The university team is working to establish a water-filter platform modeled on nature for how soil cleans water, he said.

It addresses highly contaminated water from urban, suburban and agricultural systems to keep those systems from releasing pollutants into surface water for a smaller environmental impact.

Inputs for the process are simple — water, air, sand, rust, electricity and charcoal. The filter is able to strip out many contaminants of concern, such as phosphorus, nitrogen, heavy metals and pharmaceuticals, which current wastewater processes do not address very well, he said.

The charcoal used is called biochar, which is carbonized matter recovered from biofuel production, Strawn said.

Research has shown adding biochar to soil is beneficial. The process recovers phosphorus and nitrogen. The biochar can then be used in agricultural systems, he said.

It often increases plant production and decreases the amount of water needed by plants because it increases the soil’s water-holding capacity, he said.

The whole system is an interesting convergence of several ideas of sustainability. It’s a multi-tool approach, which is where progress in sustainability will be made, he said.

Water treatment and nutrient recycling reduce costs, and practices that are economically sustainable are more likely to be implemented and make it into agricultural systems and water-treatment processes, he said.

With this filtration system, agriculture would be able to participate in pollution credit programs, he said.

Next year, the team also plans to test the technology’s ability to remove phosphorus and nitrogen from waters in Idaho’s Treasure Valley and the Boise Basin.

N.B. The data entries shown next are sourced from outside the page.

(* ===== verification/KeyringOptionsThms.v ===== *)
(** The options of key providers: parsing an object is the same as assigning
    its fields one after the other, and an object with a foreign field is
    refused. *)
From S2P Require Import Prelude Types Environ Instances KeyringOptions.

(** ** Reference definition *)

(** The fields of the structure of a provider type. *)
Definition type_fields (t : Z) : list JsonKeyringField :=
  if t =? FILE_KEY_PROVIDER then [JK_FILE_PATH]
  else if t =? OPENBAO_KEY_PROVIDER then
    [JK_OPENBAO_TOKEN_PATH; JK_OPENBAO_URL; JK_OPENBAO_MOUNT_PATH; JK_OPENBAO_CA_PATH; JK_OPENBAO_NAMESPACE]
  else if t =? KMIP_KEY_PROVIDER then
    [JK_KMIP_HOST; JK_KMIP_PORT; JK_KMIP_CA_PATH; JK_KMIP_CERT_PATH; JK_KMIP_KEY_PATH]
  else [].

Definition field_of (t : Z) (fname : bytes) : option JsonKeyringField :=
  snd <$> list_find (λ f, is_field fname f = true) (type_fields t).

(** The structure belongs to the type. *)
Definition opts_of_type (t : Z) (o : KeyringSpecific) : bool :=
  match o with
  | FileKeyring _ => t =? FILE_KEY_PROVIDER
  | KmipKeyring _ _ _ _ _ => t =? KMIP_KEY_PROVIDER
  | OpenBaoKeyring _ _ _ _ _ _ => t =? OPENBAO_KEY_PROVIDER
  end.

(** Assigns the fields from left to right; the last value of a field counts. *)
Fixpoint assign_fields (t : Z) (fields : list (bytes * option bytes)) (o : KeyringSpecific) : option KeyringSpecific :=
  match fields with
  | [] => Some o
  | (fname, value) :: fields => f ← field_of t fname; o ← assign_field o f value; assign_fields t fields o
  end.

Section parse.
Context {SSL : OpenSSL}.

Lemma type_fields_cases t :
  is_Some (head (type_fields t)) → t = FILE_KEY_PROVIDER ∨ t = OPENBAO_KEY_PROVIDER ∨ t = KMIP_KEY_PROVIDER.
Proof.
  unfold type_fields. destruct (Z.eqb_spec t FILE_KEY_PROVIDER); [by left|].
  destruct (Z.eqb_spec t OPENBAO_KEY_PROVIDER); [by right; left|].
  destruct (Z.eqb_spec t KMIP_KEY_PROVIDER); [by right; right|]. by intros [].
Qed.

Lemma opts_of_type_cases t o :
  opts_of_type t o = true → t = FILE_KEY_PROVIDER ∨ t = OPENBAO_KEY_PROVIDER ∨ t = KMIP_KEY_PROVIDER.
Proof. destruct o; simpl; intros H%Z.eqb_eq; auto. Qed.

(** A field name is looked up among the fields of the type. *)
Lemma field_start_ok p fname w :
  jk_state p = JK_EXPECT_FIELD → opts_of_type (jk_provider_type p) (jk_provider_opts p) = true →
  match field_of (jk_provider_type p) fname with
  | Some f => json_kring_object_field_start p fname w = Ok (set_field f p, JSON_SUCCESS) w
  | None => ∃ msg, json_kring_object_field_start p fname w = Err (mkError ERROR msg) w
  end.
Proof.
  intros Hs Ho. unfold json_kring_object_field_start, field_of. rewrite !Hs.
  destruct (opts_of_type_cases _ _ Ho) as [->|[->| ->]];
    unfold type_fields; simpl;
    repeat match goal with
      | |- context [is_field fname ?f] => destruct (is_field fname f); simpl; [done|]
      end; by eexists.
Qed.

Lemma assign_in_type t o f v :
  opts_of_type t o = true → f ∈ type_fields t →
  f ≠ JK_FIELD_UNKNOWN ∧ ∃ o', assign_field o f v = Some o' ∧ opts_of_type t o' = true.
Proof.
  intros Ho Hf. pose proof Ho as Ho'. destruct o; simpl in Ho; apply Z.eqb_eq in Ho as ->; simpl in Hf;
    repeat (apply elem_of_cons in Hf as [->|Hf]; [split; [done|by eexists]|]); by apply elem_of_nil in Hf.
Qed.

Lemma field_of_in t fname f : field_of t fname = Some f → f ∈ type_fields t.
Proof.
  unfold field_of. intros ((i & f') & (Hi & _)%list_find_Some & ->)%fmap_Some. by eapply list_elem_of_lookup_2.
Qed.

Lemma field_events_cons fname value fields :
  field_events ((fname, value) :: fields) =
    match value with
    | Some token => [JsonFieldStart fname false; JsonScalar token JSON_TOKEN_STRING]
    | None => [JsonFieldStart fname true; JsonScalar (bytes_of "null") JSON_TOKEN_NULL]
    end ++ field_events fields.
Proof. done. Qed.

Lemma json_run_fields fields p w :
  jk_state p = JK_EXPECT_FIELD → opts_of_type (jk_provider_type p) (jk_provider_opts p) = true →
  match assign_fields (jk_provider_type p) fields (jk_provider_opts p) with
  | Some o => ∃ f, json_run p (field_events fields) w =
                Ok (mkJsonKeyringState (jk_provider_type p) o f JK_EXPECT_FIELD, JSON_SUCCESS) w
  | None => ∃ msg, json_run p (field_events fields) w = Err (mkError ERROR msg) w
  end.
Proof.
  revert p. induction fields as [|[fname value] fields IH]; intros p Hs Ho.
  { exists (jk_current_field p). simpl. by rewrite <-Hs; destruct p. }
  simpl assign_fields. rewrite field_events_cons. pose proof (field_start_ok p fname w Hs Ho) as Hstart.
  destruct (field_of _ fname) as [f|] eqn:Ef; simpl.
  - destruct (assign_in_type _ _ f value Ho (field_of_in _ _ _ Ef)) as (Hf & o' & Ea & Ho'). rewrite Ea. simpl.
    assert (∀ tk ty, (value = Some tk ∧ ty = JSON_TOKEN_STRING ∨ value = None ∧ ty = JSON_TOKEN_NULL) →
      json_kring_scalar (set_field f p) tk ty w = Ok (set_opts o' (set_field f p), JSON_SUCCESS) w) as Hscalar.
    { intros tk ty Hv. unfold json_kring_scalar, json_kring_assign_scalar. simpl. rewrite Hs.
      rewrite bool_decide_false by done. destruct Hv as [[-> ->]|[-> ->]]; mstep; simpl; by rewrite Ea. }
    specialize (IH (set_opts o' (set_field f p)) Hs Ho'). simpl in IH.
    assert (∀ tk ty b, (value = Some tk ∧ ty = JSON_TOKEN_STRING ∨ value = None ∧ ty = JSON_TOKEN_NULL) →
      json_run p ([JsonFieldStart fname b; JsonScalar tk ty] ++ field_events fields) w =
      json_run (set_opts o' (set_field f p)) (field_events fields) w) as Hrun.
    { intros tk ty b Hv. simpl. rewrite (bind_ok _ _ _ _ _ Hstart). cbv beta iota.
      by rewrite (bind_ok _ _ _ _ _ (Hscalar tk ty Hv)). }
    destruct value as [token|]; rewrite Hrun by auto; exact IH.
  - destruct Hstart as [msg Hstart]. exists msg. destruct value; simpl; by rewrite (bind_err _ _ _ _ _ Hstart).
Qed.

Context {J : JsonApi} {JS : JsonApiSpec J}.

Lemma json_run_end es p w :
  json_run p (es ++ [JsonObjectEnd]) w = json_run p es w.
Proof.
  revert p w. induction es as [|e es IH]; intros p w; [done|]. cbn [app json_run]. unfold mbind, M_bind.
  destruct (json_action p e w) as [[p' []] w'|]; [apply IH|done|done].
Qed.

(** The parser hands the fields of an object to the actions. *)
Lemma parse_object t fields o w :
  ascii_fields fields = true →
  ParseKeyringJSONOptions t o (render fields) w =
    match json_run (mkJsonKeyringState t o JK_FIELD_UNKNOWN JK_EXPECT_FIELD) (field_events fields) w with
    | Ok (p, JSON_SUCCESS) w' => Ok (jk_provider_opts p) w'
    | Ok (_, JSON_INVALID_TOKEN) w' => Err (mkError ERROR "invalid input syntax for type json") w'
    | Err e w' => Err e w'
    end.
Proof.
  intros Hf. unfold ParseKeyringJSONOptions. rewrite parse_render by done.
  change (object_events fields) with (JsonObjectStart :: field_events fields ++ [JsonObjectEnd]).
  cbn [json_run json_action json_kring_object_start jk_state]. rewrite bind_assoc. mstep. cbv beta iota.
  unfold mbind, M_bind. rewrite json_run_end. change (set_state _ _) with (mkJsonKeyringState t o JK_FIELD_UNKNOWN JK_EXPECT_FIELD).
  by destruct (json_run _ _ w) as [[p []] w'|e w'].
Qed.

Lemma parse_options_ok t fields o o' w :
  opts_of_type t o = true → ascii_fields fields = true → assign_fields t fields o = Some o' →
  ParseKeyringJSONOptions t o (render fields) w = Ok o' w.
Proof.
  intros Ho Hf E. rewrite parse_object by done.
  pose proof (json_run_fields fields (mkJsonKeyringState t o JK_FIELD_UNKNOWN JK_EXPECT_FIELD) w eq_refl Ho) as H.
  simpl in H. rewrite E in H. by destruct H as [f ->].
Qed.

(** The options of a provider given as an object of strings and nulls are
    the assignments of its fields from left to right, for the structure of the
    provider's type; an object with a field the type does not have is refused.
    Nothing else happens. *)
Theorem parse_options_assigns t fields o w :
  opts_of_type t o = true → ascii_fields fields = true →
  match assign_fields t fields o with
  | Some o' => ParseKeyringJSONOptions t o (render fields) w = Ok o' w
  | None => ∃ msg, ParseKeyringJSONOptions t o (render fields) w = Err (mkError ERROR msg) w
  end.
Proof.
  intros Ho Hf. rewrite parse_object by done.
  pose proof (json_run_fields fields (mkJsonKeyringState t o JK_FIELD_UNKNOWN JK_EXPECT_FIELD) w eq_refl Ho) as H.
  simpl in H. destruct (assign_fields t fields o) as [o'|]; destruct H as [x ->]; [done|by exists x].
Qed.

End parse.

(** ** A parser for objects of strings *)

Fixpoint json_escape (s : bytes) : bytes :=
  match s with
  | [] => []
  | b :: s => if bool_decide (b = x22) || bool_decide (b = x5c) then x5c :: b :: json_escape s else b :: json_escape s
  end.

(** After the opening quote: the string and what follows its closing quote. *)
Fixpoint lex_string (bs : bytes) : option (bytes * bytes) :=
  match bs with
  | [] => None
  | b :: r =>
      if bool_decide (b = x22) then Some ([], r)
      else if bool_decide (b = x5c) then
        match r with
        | c :: r => '(s, r) ← lex_string r; Some (c :: s, r)
        | [] => None
        end
      else '(s, r) ← lex_string r; Some (b :: s, r)
  end.

Lemma lex_escape s r : lex_string (json_escape s ++ x22 :: r) = Some (s, r).
Proof.
  induction s as [|b s IH]; [done|]. cbn [json_escape].
  destruct (bool_decide_reflect (b = x22)) as [->|H1]; [cbn; by rewrite IH|].
  destruct (bool_decide_reflect (b = x5c)) as [->|H2]; [cbn; by rewrite IH|].
  cbn. rewrite !bool_decide_false by done. by rewrite IH.
Qed.

Fixpoint render_members (fields : list (bytes * option bytes)) : bytes :=
  match fields with
  | [] => [x7d]
  | (fname, value) :: fields =>
      x22 :: json_escape fname ++ x22 :: x3a ::
      match value with Some v => x22 :: json_escape v ++ [x22] | None => bytes_of "null" end ++
      match fields with [] => [x7d] | _ => x2c :: render_members fields end
  end.

Definition parse_value (fname bs : bytes) : list JsonEvent * option bytes :=
  match bs with
  | x22 :: bs =>
      match lex_string bs with
      | Some (token, bs) => ([JsonFieldStart fname false; JsonScalar token JSON_TOKEN_STRING], Some bs)
      | None => ([JsonFieldStart fname false], None)
      end
  | x6e :: x75 :: x6c :: x6c :: bs =>
      ([JsonFieldStart fname true; JsonScalar (bytes_of "null") JSON_TOKEN_NULL], Some bs)
  | _ => ([JsonFieldStart fname false], None)
  end.

Fixpoint parse_members (fuel : nat) (bs : bytes) : list JsonEvent * bool :=
  match fuel, bs with
  | S fuel, x22 :: bs =>
      match lex_string bs with
      | Some (fname, x3a :: bs) =>
          let '(es, rest) := parse_value fname bs in
          match rest with
          | Some [x7d] => (es ++ [JsonObjectEnd], true)
          | Some (x2c :: bs) => let '(es', ok) := parse_members fuel bs in (es ++ es', ok)
          | _ => (es, false)
          end
      | _ => ([], false)
      end
  | _, _ => ([], false)
  end.

#[global] Instance ToyJson : JsonApi := λ bs,
  match bs with
  | [x7b; x7d] => ([JsonObjectStart; JsonObjectEnd], true)
  | x7b :: bs => let '(es, ok) := parse_members (length bs) bs in (JsonObjectStart :: es, ok)
  | _ => ([], false)
  end.

Definition toy_render (fields : list (bytes * option bytes)) : bytes := x7b :: render_members fields.

Lemma parse_value_ok fname value r :
  parse_value fname (match value with Some v => x22 :: json_escape v ++ [x22] | None => bytes_of "null" end ++ r) =
    (match value with
     | Some token => [JsonFieldStart fname false; JsonScalar token JSON_TOKEN_STRING]
     | None => [JsonFieldStart fname true; JsonScalar (bytes_of "null") JSON_TOKEN_NULL]
     end, Some r).
Proof.
  destruct value as [v|]; [|done]. simpl. rewrite <-app_assoc. simpl. by rewrite lex_escape.
Qed.

Lemma parse_members_ok fuel fields :
  fields ≠ [] → (length fields ≤ fuel)%nat →
  parse_members fuel (render_members fields) = (field_events fields ++ [JsonObjectEnd], true).
Proof.
  revert fields. induction fuel as [|fuel IH]; intros [|[fname value] fields] Hne Hl; [done|simpl in Hl; lia|done|].
  cbn [render_members parse_members]. rewrite lex_escape, parse_value_ok, field_events_cons.
  destruct fields as [|f fields]; [by rewrite app_nil_r|]. rewrite IH; [by rewrite app_assoc|done|simpl in *; lia].
Qed.

Lemma render_members_length fields : (length fields ≤ length (render_members fields))%nat.
Proof.
  induction fields as [|[fname value] fields IH]; simpl; [lia|].
  rewrite !length_app. simpl. rewrite length_app. destruct fields; simpl in *; lia.
Qed.

Lemma cstr_nonzero bs : Forall (λ b, b ≠ x00) bs → cstr bs = bs.
Proof. induction 1 as [|b bs Hb _ IH]; [done|]. simpl. by rewrite decide_False, IH. Qed.

Lemma escape_nonzero s : ascii_string s = true → Forall (λ b, b ≠ x00) (json_escape s).
Proof.
  unfold ascii_string. induction s as [|b s IH]; [done|]. simpl. intros [Hb Hs]%andb_prop.
  assert (b ≠ x00) by (intros ->; done). destruct (_ || _); repeat constructor; auto.
Qed.

Lemma members_nonzero fields : ascii_fields fields = true → Forall (λ b, b ≠ x00) (render_members fields).
Proof.
  unfold ascii_fields. induction fields as [|[fname value] fields IH]; [by repeat constructor|].
  simpl. intros [[Hn Hv]%andb_prop Hf]%andb_prop.
  assert (Forall (λ b, b ≠ x00) match value with Some v => x22 :: json_escape v ++ [x22] | None => bytes_of "null" end).
  { destruct value; simpl in *; [|by repeat constructor]. constructor; [done|]. apply Forall_app.
    split; [by apply escape_nonzero|by repeat constructor]. }
  constructor; [done|]. apply Forall_app. split; [by apply escape_nonzero|]. do 2 (constructor; [done|]).
  apply Forall_app. split; [done|]. destruct fields; [by repeat constructor|]. constructor; [done|by apply IH].
Qed.

#[global] Instance ToyJsonSpec : JsonApiSpec ToyJson.
Proof.
  refine {| render := toy_render |}.
  - intros fields H. apply cstr_nonzero. constructor; [done|by apply members_nonzero].
  - intros fields _. destruct fields as [|[n v] fields]; [done|]. set (f := (n, v)).
    change (pg_parse_json (toy_render (f :: fields))) with
      (let '(es, ok) := parse_members (length (render_members (f :: fields))) (render_members (f :: fields)) in
       (JsonObjectStart :: es, ok)).
    rewrite parse_members_ok; [done|done|apply render_members_length].
Defined.

Lemma parse_options_assigns_witness :
  ParseKeyringJSONOptions FILE_KEY_PROVIDER (FileKeyring None)
    (render [(bytes_of "path", None); (bytes_of "path", Some (bytes_of "/keys"))]) world0 =
    Ok (FileKeyring (Some "/keys")) world0 ∧
  ∃ msg, ParseKeyringJSONOptions FILE_KEY_PROVIDER (FileKeyring None) (render [(bytes_of "url", None)]) world0 =
    Err (mkError ERROR msg) world0.
Proof.
  split.
  - exact (parse_options_assigns FILE_KEY_PROVIDER
      [(bytes_of "path", None); (bytes_of "path", Some (bytes_of "/keys"))] (FileKeyring None) world0 eq_refl eq_refl).
  - exact (parse_options_assigns FILE_KEY_PROVIDER [(bytes_of "url", None)] (FileKeyring None) world0 eq_refl eq_refl).
Defined.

A couple of years ago, the team started testing the filter system on dairy lagoon water at the university’s research dairy in Moscow. That research, aimed at recovering nutrients in the wastewater and recovering water for reuse, is ongoing.

The results thus far show the technology has the potential to do that, Moller said.

Moller has received numerous research and teaching awards, including the Water Environment Federation’s Harrison Prescott Eddy Medal for vital contributions to water research and a national excellence in teaching award from the Association of Public and Land-grant Universities and USDA’s National Institute of Food and Agriculture.

His team’s technologies were also cited in the list of “25 Innovations that Change the World” by the Association of University Technology Managers.